A common challenge in microbiome studies is the difficulty in fulfilling Koch’s postulates, ie, demonstrating conclusively that changes in a specific microbe or set of microbes are the direct cause of a specific disease state.10 This is due in large part to the technical hurdles in isolating, culturing, and inoculating obligate anaerobes with fastidious environmental requirements. Here, the authors show inoculation with Lachnospiraceae can rejuvenate HSC activity in aged mice. Interestingly, the authors’ data suggest this bacterial genus may be less abundant in the microbiome of unmanipulated young mice relative to aged animals. Likewise, FMT-YA does not appear to restore a “young” microbiome but rather establishes a distinct set of dysbiotic alterations that exert beneficial effects, such as reduced gut permeability and inflammation.
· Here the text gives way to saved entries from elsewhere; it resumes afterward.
Lemma WriteTurn_inv t s : inv t s -> goes_on t [] (perform p q WriteTurn s).
Proof.
  intros Hi. pose proof Hi as [(b & c & Hs & Hpc) Hh Hho Hr Hrd Hw Hid]. cbn [perform thread_turn].
  destruct (s_pc s) as [|[|k] i n0|n0|[|v vs] i n0|[|k] v j vs i n0|n0 err|] eqn:Epc; cbn [write_turn thread_turn]; try done;
    cbn [writer_at] in Hpc.
  - rewrite bind_modify. set (w1 := set_dp _ _).
    assert (Hs1 : sender_inv (read_done t = true) w1 b c) by by apply sender_inv_plane.
    rewrite (bind_Done _ _ _ _ _ (at_part_gets p NumPackets w1 b (se_here _ _ _ _ _ _ _ _ _ Hs1))), ret_Done.
    pose proof (pf_packets _ _ _ _ Hfits). rewrite (sn_packets _ _ _ _ _ (se_part _ _ _ _ _ _ _ _ _ Hs1)).
    apply (writer_moves t s w1 _ b c); try done. cbn. rewrite Z2Nat.id by lia. split_and!; (done || lia).
  - rewrite bind_modify, ret_Done. apply (writer_moves t s _ _ b c); try done; [by apply sender_inv_plane|].
    cbn. split; [apply Hpc|done].
  - destruct Hpc as (Hp & Hi0 & Hk & Hseq).
    destruct (WritePart_one pid pl n m data p Hfits _ _ b c i k n0 Hs Hi0 Hk Hseq)
      as (n1 & w1 & b1 & c1 & Hrun & Hs1 & Hseq1 & _ & Hp1).
    rewrite (bind_Done _ _ _ _ _ Hrun), ret_Done. apply (writer_moves t s _ _ b1 c1); try done.
    cbn. rewrite Hp1. split_and!; (done || lia).
  - destruct Hpc as [Hp Hst]. rewrite bind_gets.
    destruct (Z.eqb_spec (state (dp (sender s))) DP_STATE_RETRANSFER) as [E|E]; cbn [negb].
    + rewrite (bind_Done _ _ _ _ _ (current_part_eq (sender s) p Hp)).
      rewrite (bind_Done _ _ _ _ _ (at_part_gets p MissingSequenceNums (sender s) b (se_here _ _ _ _ _ _ _ _ _ Hs))), ret_Done.
      apply (writer_moves t s _ _ b c); try done. cbn. split; [done|]. exists [], []. by rewrite app_nil_r.
    + rewrite ret_Done. assert (Hd : read_done t = true).
      { apply Hh. destruct (handler s); [|done]. by destruct E; apply Hst. }
      eapply goes_on_once; [by apply transfer_write_returns| |by rewrite app_nil_r]. split; cbn; try done.
      * exists b, c. split; [|done]. eapply sender_inv_weaken; [|exact Hs]. done.
      * eapply holds_weaken; [|exact Hho]. done.
      * destruct Hr as (br & cr & Hr & Hex). exists br, cr. split; [|done]. eapply receiver_inv_weaken; [|exact Hr]. done.
      * destruct (r_pc s); [|destruct Hrd as (_ & _ & _ & _ & Hf); by rewrite Hf in Hd|by destruct Hrd|by rewrite Hrd in Hd].
        destruct Hrd as (_ & _ & Hf). by rewrite Hf in Hd.
  - destruct Hpc as [[Hp Hst] Hto]. rewrite (bind_Done _ _ _ _ _ (current_part_eq (sender s) p Hp)).
    destruct (reset_inv pid pl n data p _ _ b c Hs) as (w1 & Hrun & Hs1 & Hst1 & Hp1).
    rewrite (bind_Done _ _ _ _ _ Hrun), ret_Done. apply (writer_moves t s _ _ (set_Missing [] [] b) c); try done.
    cbn. by rewrite Hst1, Hp1.
  - destruct Hpc as [[Hp Hst] (pre & more & E & Hi0)].
    destruct (in_part_range pid pl n data b pre v (vs ++ more) (se_part _ _ _ _ _ _ _ _ _ Hs) E) as (off & Hoff & Hv & Ho & Hle).
    rewrite (proj2 (Z.eqb_neq v 0)) by lia. rewrite (bind_Done _ _ _ _ _ (current_part_eq (sender s) p Hp)).
    rewrite (bind_Done _ _ _ _ _ (at_part_gets p MissingSequenceNumOffsets (sender s) b (se_here _ _ _ _ _ _ _ _ _ Hs))).
    rewrite Hi0, Hoff, ret_Done. apply (writer_moves t s _ _ b c); try done. cbn. split; [done|]. split; [|lia].
    exists (pre ++ [v]), more. rewrite zlen_snoc. by rewrite <- app_assoc.
  - rewrite ret_Done. apply (writer_moves t s _ _ b c); try done. cbn. tauto.
  - destruct Hpc as [[Hp Hst] (Hto & Hv & Hj & Hle)].
    destruct (resend_inv pid pl n m data p Hfits _ _ b c v j Hs Hp Hv Hj ltac:(lia)) as (w1 & c1 & Hrun & Hs1 & Hst1 & Hp1).
    rewrite (bind_Done _ _ _ _ _ Hrun), ret_Done. apply (writer_moves t s _ _ b c1); try done.
    cbn. rewrite Hst1, Hp1. split; [done|]. split; [done|lia].
Qed.

Lemma waits_rx (w : world link string ControlPlane) c : Conn (dp w) = Some c -> waits w = false -> rx c <> [].
Proof. unfold waits. intros ->. apply bool_decide_eq_false. Qed.

Lemma AckReadTurn_inv t s : inv t s -> goes_on t [] (perform p q AckReadTurn s).
Proof.
  intros [(b & c & Hs & Hpc) Hh Hho Hr Hrd Hw Hid]. cbn [perform]. destruct (waits (sender s)) eqn:Ew; [done|].
  assert (Hne : rx c <> []) by (eapply waits_rx; [apply Hs|done]).
  unfold reader_turn. destruct (in_channel (acks s)); cbn [thread_turn]; [done|].
  destruct (read_ack_inv pid pl n data p _ _ b c Hs Hne) as (r & w1 & c1 & Hrun & Hr1 & Hs1 & Hpl1).
  rewrite (bind_Done _ _ _ _ _ Hrun), ret_Done. apply goes_on_same. split; try done.
  exists b, c1. split; [done|]. by eapply writer_at_moves.
Qed.

Lemma AckTurn_inv t s : inv t s -> goes_on t [] (perform p q AckTurn s).
Proof.
  intros [(b & c & Hs & Hpc) Hh Hho Hr Hrd Hw Hid]. cbn [perform]. unfold handler_turn, handler in *.
  destruct (handling (acks s)) eqn:Eh; [|done]. destruct (in_channel (acks s)) as [r|]; cbn [thread_turn]; [|done].
  destruct (handle_read_inv pid pl n m data p Hfits _ _ b c r Hs Hho) as (w1 & b1 & Hs1 & Hseq & Hp1 & (more & Hmore) & Hcase).
  assert (Hat : forall h, (h = true -> state (dp w1) = state (dp (sender s))) ->
    writer_at (read_done t = true) h w1 b1 (s_pc s)).
  { intros h Hst. destruct (s_pc s); cbn [writer_at] in *; rewrite ?Hp1, ?Hseq; try done.
    - split; [apply Hpc|]. intros Hht. rewrite (Hst Hht). by apply Hpc.
    - split; [split; [apply Hpc|intros Hht; rewrite (Hst Hht); by apply Hpc]|]. by eapply to_send_more; [apply Hpc|].
    - split; [split; [apply Hpc|intros Hht; rewrite (Hst Hht); by apply Hpc]|]. split; [by eapply to_send_more; [apply Hpc|]|apply Hpc]. }
  destruct Hcase as [[Hrun Hst]|[Hd [Hrun|Hrun]]].
  - rewrite (bind_Done _ _ _ _ _ Hrun), ret_Done. apply goes_on_same. split; try done. exists b1, c. split; [done|]. by apply Hat.
  - rewrite (bind_Done _ _ _ _ _ Hrun), ret_Done. apply goes_on_same. split; try done. exists b1, c. split; [done|]. by apply Hat.
  - rewrite (bind_Blocked _ _ _ _ Hrun). apply goes_on_same. split; try done. exists b1, c. split; [done|]. by apply Hat.
Qed.

Lemma ReadTurn_inv t s : inv t s -> goes_on t (datagram_read ReadTurn s) (perform p q ReadTurn s).
Proof.
  intros [(bs & cs & Hs & Hpc) Hh Hho (b & c & Hr & Hex) Hrd Hw Hid]. cbn [perform datagram_read].
  rewrite (re_conn _ _ _ _ _ _ _ _ _ _ _ _ Hr).
  destruct (r_pc s) as [|[|k] i n0|err|] eqn:Epc; cbn [read_turn read_waits thread_turn]; try done.
  - destruct Hrd as (Hok & Ht & Hd).
    rewrite (bind_Done _ _ _ _ _ (at_part_gets q NumPackets (receiver s) b (re_part _ _ _ _ _ _ _ _ _ _ _ _ Hr))), ret_Done.
    rewrite (rp_packets _ _ _ _ _ _ _ _ (re_fits _ _ _ _ _ _ _ _ _ _ _ _ Hr)). pose proof (pf_packets _ _ _ _ Hfits).
    apply goes_on_same. split; cbn; try done; [by exists bs, cs|by exists b, c|].
    rewrite Ht, Z2Nat.id by lia. by split_and!.
  - destruct Hrd as (Hi & Hk & Hok & Hc & Hd).
    assert (Hr' : receiver_inv True (accepted t) (receiver s) b c) by (eapply receiver_inv_weaken; [|exact Hr]; done).
    destruct (FinishReadpart_inv pid pl n m data init q Hfits True (accepted t) _ b c Hr' Hok I) as (w1 & c1 & Hrun & Hr1).
    rewrite (bind_Done _ _ _ _ _ Hrun), ret_Done.
    eapply goes_on_once; [apply transfer_read_returns; [lia|done]| |by rewrite app_nil_r]. split; cbn; try done.
    + exists bs, cs. split; [eapply sender_inv_weaken; [|exact Hs]; done|]. by eapply writer_at_weaken; [|exact Hpc].
    + by eapply holds_weaken; [|exact Hho].
    + exists b, c1. split; [|done]. by eapply receiver_inv_weaken; [|exact Hr1].
  - destruct (waits (receiver s)) eqn:Ew; [done|]. destruct Hrd as (Hi & Hk & Hok & Hc & Hd).
    assert (Hne : rx c <> []) by (eapply waits_rx; [apply Hr|done]).
    destruct (ReadPart_one pid pl n m data init q Hfits _ _ _ _ b c i k n0 Hr Hex Hok Hne Hi Hk)
      as (x & w1 & b1 & c1 & R1 & Hx & Hxn & Hr1 & Hex1 & Hok1 & HR1 & Hcase).
    rewrite Hx.
    set (t1 := mkTransfer (taken t ++ [x]) R1 false (write_done t)).
    assert (Ht1 : transfer_step n t t1).
    { destruct HR1 as [->|[-> Hdup]]; [apply transfer_accepts|apply transfer_refuses]; (done || lia). }
    assert (Hgiven : packet pid pl data <$> taken t1 = (packet pid pl data <$> taken t) ++ [packet pid pl data x])
      by (unfold t1; cbn; by rewrite fmap_app).
    rewrite Hd in *.
    destruct Hcase as [(Hrun & _ & _)|(n1 & Hrun)].
    + rewrite (bind_Blocked _ _ _ _ Hrun). eapply goes_on_once; [exact Ht1| |exact Hgiven]. split; cbn; try done.
      * by exists bs, cs.
      * by exists b1, c1.
    + rewrite (bind_Done _ _ _ _ _ Hrun), ret_Done. eapply goes_on_once; [exact Ht1| |exact Hgiven]. split; cbn; try done.
      * by exists bs, cs.
      * by exists b1, c1.
      * rewrite zlen_snoc. split_and!; (done || lia).
Qed.

Lemma RequestTurn_inv t s : inv t s -> goes_on t [] (perform p q RequestTurn s).
Proof.
  intros [Hs Hh Hho (b & c & Hr & Hex) Hrd Hw Hid]. cbn [perform].
  assert (Htick : receiver_ok q (owner (receiver s)) -> goes_on t []
    (match requestRetransfers_tick 53 1 (request_id s) (receiver s) with
     | Done (Some id) w => Next (mkSystem (sender s) (s_pc s) (acks s) w (r_pc s) id)
     | Done None _ => OutOfFuel
     | Blocked w => Next (mkSystem (sender s) (s_pc s) (acks s) w ReadHangs (request_id s))
     | Faulted f => Crash f
     end)).
  { intros Hok.
    destruct (tick_inv pid pl n m data init q Hfits _ _ _ b c (request_id s) Hr Hok Hid) as (rid & w1 & c1 & Hrun & Hrid & Hr1 & Ho).
    rewrite Hrun. apply goes_on_same. split; cbn; try done; [by exists b, c1|]. by rewrite Ho. }
  destruct (r_pc s) as [|k i n0|err|] eqn:Epc; [| |done|done]; apply Htick; apply Hrd.
Qed.

Lemma ToReceiver_inv t s d : inv t s -> goes_on t [] (perform p q (ToReceiver d) s).
Proof.
  intros [(bs & cs & Hs & Hpc) Hh Hho (b & c & Hr & Hex) Hrd Hw Hid]. cbn [perform].
  case_bool_decide as Hin; [|done]. apply goes_on_same. unfold arrive. rewrite (re_conn _ _ _ _ _ _ _ _ _ _ _ _ Hr).
  unfold written in Hin. rewrite (se_conn _ _ _ _ _ _ _ _ _ Hs) in Hin.
  pose proof (se_tx _ _ _ _ _ _ _ _ _ Hs) as Htx. rewrite Forall_forall in Htx. specialize (Htx _ Hin).
  split; cbn; try done; [by exists bs, cs|]. exists b, (mkLink (rx c ++ [d]) (tx c)).
  split; [|done]. destruct Hr. split; try done. apply Forall_app. split; [done|]. by apply Forall_singleton.
Qed.

Lemma ToSender_inv t s d : inv t s -> goes_on t [] (perform p q (ToSender d) s).
Proof.
  intros [(bs & cs & Hs & Hpc) Hh Hho (b & c & Hr & Hex) Hrd Hw Hid]. cbn [perform].
  case_bool_decide as Hin; cbn [andb]; [|done]. destruct (Z.leb_spec (zlen d) PACKET_SIZE) as [Hle|]; [|done].
  apply goes_on_same. unfold arrive. rewrite (se_conn _ _ _ _ _ _ _ _ _ Hs).
  unfold written in Hin. rewrite (re_conn _ _ _ _ _ _ _ _ _ _ _ _ Hr) in Hin.
  pose proof (re_tx _ _ _ _ _ _ _ _ _ _ _ _ Hr) as Htx. rewrite Forall_forall in Htx. specialize (Htx _ Hin).
  split; cbn; try done; [|by exists b, c]. exists bs, (mkLink (rx cs ++ [d]) (tx cs)).
  split; [|by eapply writer_at_moves; [|exact Hpc]]. destruct Hs. split; try done;
    (apply Forall_app; split; [done|by apply Forall_singleton]).
Qed.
Thus, rather than attempting to restore a fully “youthful” complement of intestinal microbes, this study suggests it may be possible to either supplement the microbiome with a specific complement of bacteria that restore gut integrity and/or “crowd out” strains that promote morbidity. Conversely, it may be more straightforward to supplement needed metabolites via diet. Indeed, a key finding of this study is that microbiota-regulated changes to systemic metabolism, perhaps via translocation of bacteria-derived metabolites to the systemic milieu, lie upstream of aging-related pathogenic features like inflammatory cytokine production. Therapeutic approaches that address metabolism as a target may provide a novel modality for restoring hematopoietic and immune function while addressing potential safety concerns associated with immunosuppressive strategies such as cytokine blockade.
Conflict-of-interest disclosure: The author declares no competing financial interests.